What this task involves: Copy out the lines of the records below, and only those lines, from the one with "- destruct name" through the one with "(t ++ [Git rev_parse_head])%list)", exactly as they appear.

Stored dataset items:
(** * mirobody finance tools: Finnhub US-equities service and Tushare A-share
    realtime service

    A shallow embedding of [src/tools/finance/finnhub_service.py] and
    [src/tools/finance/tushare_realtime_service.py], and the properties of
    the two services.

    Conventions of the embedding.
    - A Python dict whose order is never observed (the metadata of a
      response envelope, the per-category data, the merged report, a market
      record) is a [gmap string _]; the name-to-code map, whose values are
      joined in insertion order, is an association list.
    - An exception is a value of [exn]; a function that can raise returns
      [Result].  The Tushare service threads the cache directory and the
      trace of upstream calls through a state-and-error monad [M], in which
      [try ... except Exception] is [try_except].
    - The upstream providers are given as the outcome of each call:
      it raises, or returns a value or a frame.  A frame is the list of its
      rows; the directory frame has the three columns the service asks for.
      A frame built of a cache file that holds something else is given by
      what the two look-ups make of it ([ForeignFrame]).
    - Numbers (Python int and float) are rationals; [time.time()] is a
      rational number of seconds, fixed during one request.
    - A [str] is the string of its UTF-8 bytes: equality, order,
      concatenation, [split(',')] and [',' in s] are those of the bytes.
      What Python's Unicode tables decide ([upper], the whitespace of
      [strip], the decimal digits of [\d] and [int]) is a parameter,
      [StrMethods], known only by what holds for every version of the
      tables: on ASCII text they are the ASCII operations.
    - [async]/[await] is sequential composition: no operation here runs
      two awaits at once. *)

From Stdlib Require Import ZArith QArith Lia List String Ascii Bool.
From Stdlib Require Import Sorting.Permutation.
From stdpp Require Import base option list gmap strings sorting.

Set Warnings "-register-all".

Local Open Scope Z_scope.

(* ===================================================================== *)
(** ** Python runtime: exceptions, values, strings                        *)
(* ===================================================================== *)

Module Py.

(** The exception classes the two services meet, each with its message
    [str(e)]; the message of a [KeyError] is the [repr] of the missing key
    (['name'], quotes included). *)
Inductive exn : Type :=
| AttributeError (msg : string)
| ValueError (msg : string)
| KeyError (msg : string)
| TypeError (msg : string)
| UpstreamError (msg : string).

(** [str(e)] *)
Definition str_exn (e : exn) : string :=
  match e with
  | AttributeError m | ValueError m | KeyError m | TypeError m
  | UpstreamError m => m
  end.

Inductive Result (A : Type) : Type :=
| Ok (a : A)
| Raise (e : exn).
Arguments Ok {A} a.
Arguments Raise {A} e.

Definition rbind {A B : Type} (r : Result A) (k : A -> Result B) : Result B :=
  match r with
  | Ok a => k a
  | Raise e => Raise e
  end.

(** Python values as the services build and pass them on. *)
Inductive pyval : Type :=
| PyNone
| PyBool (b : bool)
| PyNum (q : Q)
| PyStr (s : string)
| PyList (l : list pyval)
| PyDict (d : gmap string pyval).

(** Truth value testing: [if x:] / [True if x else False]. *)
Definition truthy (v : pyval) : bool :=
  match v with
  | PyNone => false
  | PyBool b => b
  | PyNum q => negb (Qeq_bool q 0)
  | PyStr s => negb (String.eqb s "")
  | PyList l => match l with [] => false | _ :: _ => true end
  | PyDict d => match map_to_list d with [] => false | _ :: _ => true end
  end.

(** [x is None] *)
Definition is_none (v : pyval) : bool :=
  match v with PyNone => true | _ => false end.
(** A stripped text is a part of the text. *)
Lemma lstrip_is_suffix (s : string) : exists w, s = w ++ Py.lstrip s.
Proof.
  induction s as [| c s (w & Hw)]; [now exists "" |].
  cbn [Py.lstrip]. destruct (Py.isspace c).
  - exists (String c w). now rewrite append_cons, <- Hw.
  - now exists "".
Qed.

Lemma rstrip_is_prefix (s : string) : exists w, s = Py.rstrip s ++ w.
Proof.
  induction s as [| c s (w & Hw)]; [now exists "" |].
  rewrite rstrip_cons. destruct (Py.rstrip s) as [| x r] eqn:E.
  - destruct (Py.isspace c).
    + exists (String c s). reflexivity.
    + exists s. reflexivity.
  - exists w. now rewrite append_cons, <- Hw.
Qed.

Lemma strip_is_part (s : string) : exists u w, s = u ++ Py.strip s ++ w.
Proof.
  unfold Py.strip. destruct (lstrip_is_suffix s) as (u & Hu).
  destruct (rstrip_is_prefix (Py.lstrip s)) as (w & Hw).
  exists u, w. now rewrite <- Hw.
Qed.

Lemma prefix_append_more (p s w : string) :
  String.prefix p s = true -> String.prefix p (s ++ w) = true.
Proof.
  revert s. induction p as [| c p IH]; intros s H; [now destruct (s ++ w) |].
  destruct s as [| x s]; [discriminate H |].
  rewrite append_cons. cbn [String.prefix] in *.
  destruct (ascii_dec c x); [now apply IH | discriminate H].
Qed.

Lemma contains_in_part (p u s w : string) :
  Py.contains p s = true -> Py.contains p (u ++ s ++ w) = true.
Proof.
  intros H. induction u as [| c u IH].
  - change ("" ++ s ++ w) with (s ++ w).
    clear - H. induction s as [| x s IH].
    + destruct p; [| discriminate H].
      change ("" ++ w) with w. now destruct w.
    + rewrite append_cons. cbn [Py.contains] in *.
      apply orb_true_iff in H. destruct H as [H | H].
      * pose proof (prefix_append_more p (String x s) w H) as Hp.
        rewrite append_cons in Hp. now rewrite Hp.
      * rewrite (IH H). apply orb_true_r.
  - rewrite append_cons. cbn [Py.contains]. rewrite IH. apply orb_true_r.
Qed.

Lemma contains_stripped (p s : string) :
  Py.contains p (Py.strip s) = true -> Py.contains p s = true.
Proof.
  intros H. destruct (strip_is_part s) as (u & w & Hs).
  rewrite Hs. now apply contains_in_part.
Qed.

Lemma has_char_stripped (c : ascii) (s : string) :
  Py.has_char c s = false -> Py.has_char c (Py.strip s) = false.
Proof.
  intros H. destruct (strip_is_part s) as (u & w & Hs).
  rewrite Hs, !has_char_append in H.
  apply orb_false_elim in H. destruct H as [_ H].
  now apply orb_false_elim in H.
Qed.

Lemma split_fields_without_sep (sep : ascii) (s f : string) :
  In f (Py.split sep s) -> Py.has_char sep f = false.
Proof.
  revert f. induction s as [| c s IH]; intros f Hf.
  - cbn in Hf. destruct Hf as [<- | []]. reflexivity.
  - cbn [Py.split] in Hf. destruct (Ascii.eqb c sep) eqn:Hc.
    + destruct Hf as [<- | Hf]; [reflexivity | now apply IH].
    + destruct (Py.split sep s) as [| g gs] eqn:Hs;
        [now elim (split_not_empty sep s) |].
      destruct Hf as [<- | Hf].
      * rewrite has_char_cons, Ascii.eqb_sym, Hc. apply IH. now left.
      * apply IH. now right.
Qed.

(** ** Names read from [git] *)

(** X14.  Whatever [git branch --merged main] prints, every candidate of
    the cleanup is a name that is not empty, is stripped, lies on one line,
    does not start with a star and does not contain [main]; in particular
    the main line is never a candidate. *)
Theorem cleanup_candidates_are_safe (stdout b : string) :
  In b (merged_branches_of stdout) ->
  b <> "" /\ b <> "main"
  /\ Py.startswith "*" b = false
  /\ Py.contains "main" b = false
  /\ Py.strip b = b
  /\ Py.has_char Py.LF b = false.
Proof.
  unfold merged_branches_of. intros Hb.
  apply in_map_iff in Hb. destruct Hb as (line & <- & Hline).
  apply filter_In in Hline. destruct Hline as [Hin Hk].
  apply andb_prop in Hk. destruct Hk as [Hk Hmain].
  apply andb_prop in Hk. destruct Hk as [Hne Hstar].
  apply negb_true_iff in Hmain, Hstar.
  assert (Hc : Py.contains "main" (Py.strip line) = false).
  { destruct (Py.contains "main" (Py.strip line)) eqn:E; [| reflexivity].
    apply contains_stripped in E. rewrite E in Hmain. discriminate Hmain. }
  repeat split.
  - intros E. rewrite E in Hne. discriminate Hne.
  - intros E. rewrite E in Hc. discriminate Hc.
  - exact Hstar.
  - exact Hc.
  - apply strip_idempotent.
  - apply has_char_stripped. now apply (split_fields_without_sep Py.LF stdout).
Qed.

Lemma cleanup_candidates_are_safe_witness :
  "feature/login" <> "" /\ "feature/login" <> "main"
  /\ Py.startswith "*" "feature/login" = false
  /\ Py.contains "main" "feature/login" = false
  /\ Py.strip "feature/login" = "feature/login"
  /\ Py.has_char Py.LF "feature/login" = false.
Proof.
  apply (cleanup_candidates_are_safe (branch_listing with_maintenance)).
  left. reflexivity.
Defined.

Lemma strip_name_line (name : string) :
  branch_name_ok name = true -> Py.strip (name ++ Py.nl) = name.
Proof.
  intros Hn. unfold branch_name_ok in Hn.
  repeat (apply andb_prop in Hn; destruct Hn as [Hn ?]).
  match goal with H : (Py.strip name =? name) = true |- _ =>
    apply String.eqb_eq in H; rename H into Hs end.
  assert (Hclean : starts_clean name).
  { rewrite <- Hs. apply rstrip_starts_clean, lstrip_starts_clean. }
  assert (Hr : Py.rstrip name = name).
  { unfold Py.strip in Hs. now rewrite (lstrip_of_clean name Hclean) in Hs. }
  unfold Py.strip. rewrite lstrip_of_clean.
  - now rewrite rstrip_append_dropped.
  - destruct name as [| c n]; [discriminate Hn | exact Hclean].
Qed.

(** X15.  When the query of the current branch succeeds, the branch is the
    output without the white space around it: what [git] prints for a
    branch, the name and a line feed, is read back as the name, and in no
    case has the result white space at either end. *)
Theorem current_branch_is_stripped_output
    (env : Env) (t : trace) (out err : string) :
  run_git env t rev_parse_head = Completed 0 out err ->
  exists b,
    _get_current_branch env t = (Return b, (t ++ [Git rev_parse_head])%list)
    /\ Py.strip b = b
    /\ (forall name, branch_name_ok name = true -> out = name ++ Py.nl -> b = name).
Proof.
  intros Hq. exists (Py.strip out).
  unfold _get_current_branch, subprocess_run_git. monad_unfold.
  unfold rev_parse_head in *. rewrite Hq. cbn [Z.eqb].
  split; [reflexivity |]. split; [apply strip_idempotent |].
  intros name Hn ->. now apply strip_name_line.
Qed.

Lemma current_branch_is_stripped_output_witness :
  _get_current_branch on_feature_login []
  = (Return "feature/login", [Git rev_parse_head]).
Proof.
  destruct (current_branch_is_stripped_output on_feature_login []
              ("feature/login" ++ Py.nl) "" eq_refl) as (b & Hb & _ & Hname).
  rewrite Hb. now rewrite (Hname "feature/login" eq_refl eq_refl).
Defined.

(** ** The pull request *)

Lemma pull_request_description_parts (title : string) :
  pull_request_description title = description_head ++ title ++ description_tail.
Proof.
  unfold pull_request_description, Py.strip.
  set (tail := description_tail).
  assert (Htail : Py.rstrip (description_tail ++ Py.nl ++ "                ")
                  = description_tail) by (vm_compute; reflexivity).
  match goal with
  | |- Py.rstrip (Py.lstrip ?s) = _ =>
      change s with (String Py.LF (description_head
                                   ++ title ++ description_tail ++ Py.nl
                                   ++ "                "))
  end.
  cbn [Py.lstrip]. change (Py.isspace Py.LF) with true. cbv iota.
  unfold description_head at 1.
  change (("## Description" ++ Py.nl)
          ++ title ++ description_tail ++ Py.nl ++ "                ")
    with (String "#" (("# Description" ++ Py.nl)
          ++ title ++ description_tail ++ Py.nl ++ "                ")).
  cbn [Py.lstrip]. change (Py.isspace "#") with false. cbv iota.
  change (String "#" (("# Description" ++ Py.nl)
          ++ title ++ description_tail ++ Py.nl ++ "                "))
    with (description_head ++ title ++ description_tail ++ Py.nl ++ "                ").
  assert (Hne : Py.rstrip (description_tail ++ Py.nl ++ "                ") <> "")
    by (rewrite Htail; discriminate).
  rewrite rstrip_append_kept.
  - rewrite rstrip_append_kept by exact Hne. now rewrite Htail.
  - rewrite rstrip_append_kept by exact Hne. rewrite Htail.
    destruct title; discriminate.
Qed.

The completed task:
  - destruct name as [| c n]; [discriminate Hn | exact Hclean].
Qed.

(** X15.  When the query of the current branch succeeds, the branch is the
    output without the white space around it: what [git] prints for a
    branch, the name and a line feed, is read back as the name, and in no
    case has the result white space at either end. *)
Theorem current_branch_is_stripped_output
    (env : Env) (t : trace) (out err : string) :
  run_git env t rev_parse_head = Completed 0 out err ->
  exists b,
    _get_current_branch env t = (Return b, (t ++ [Git rev_parse_head])%list)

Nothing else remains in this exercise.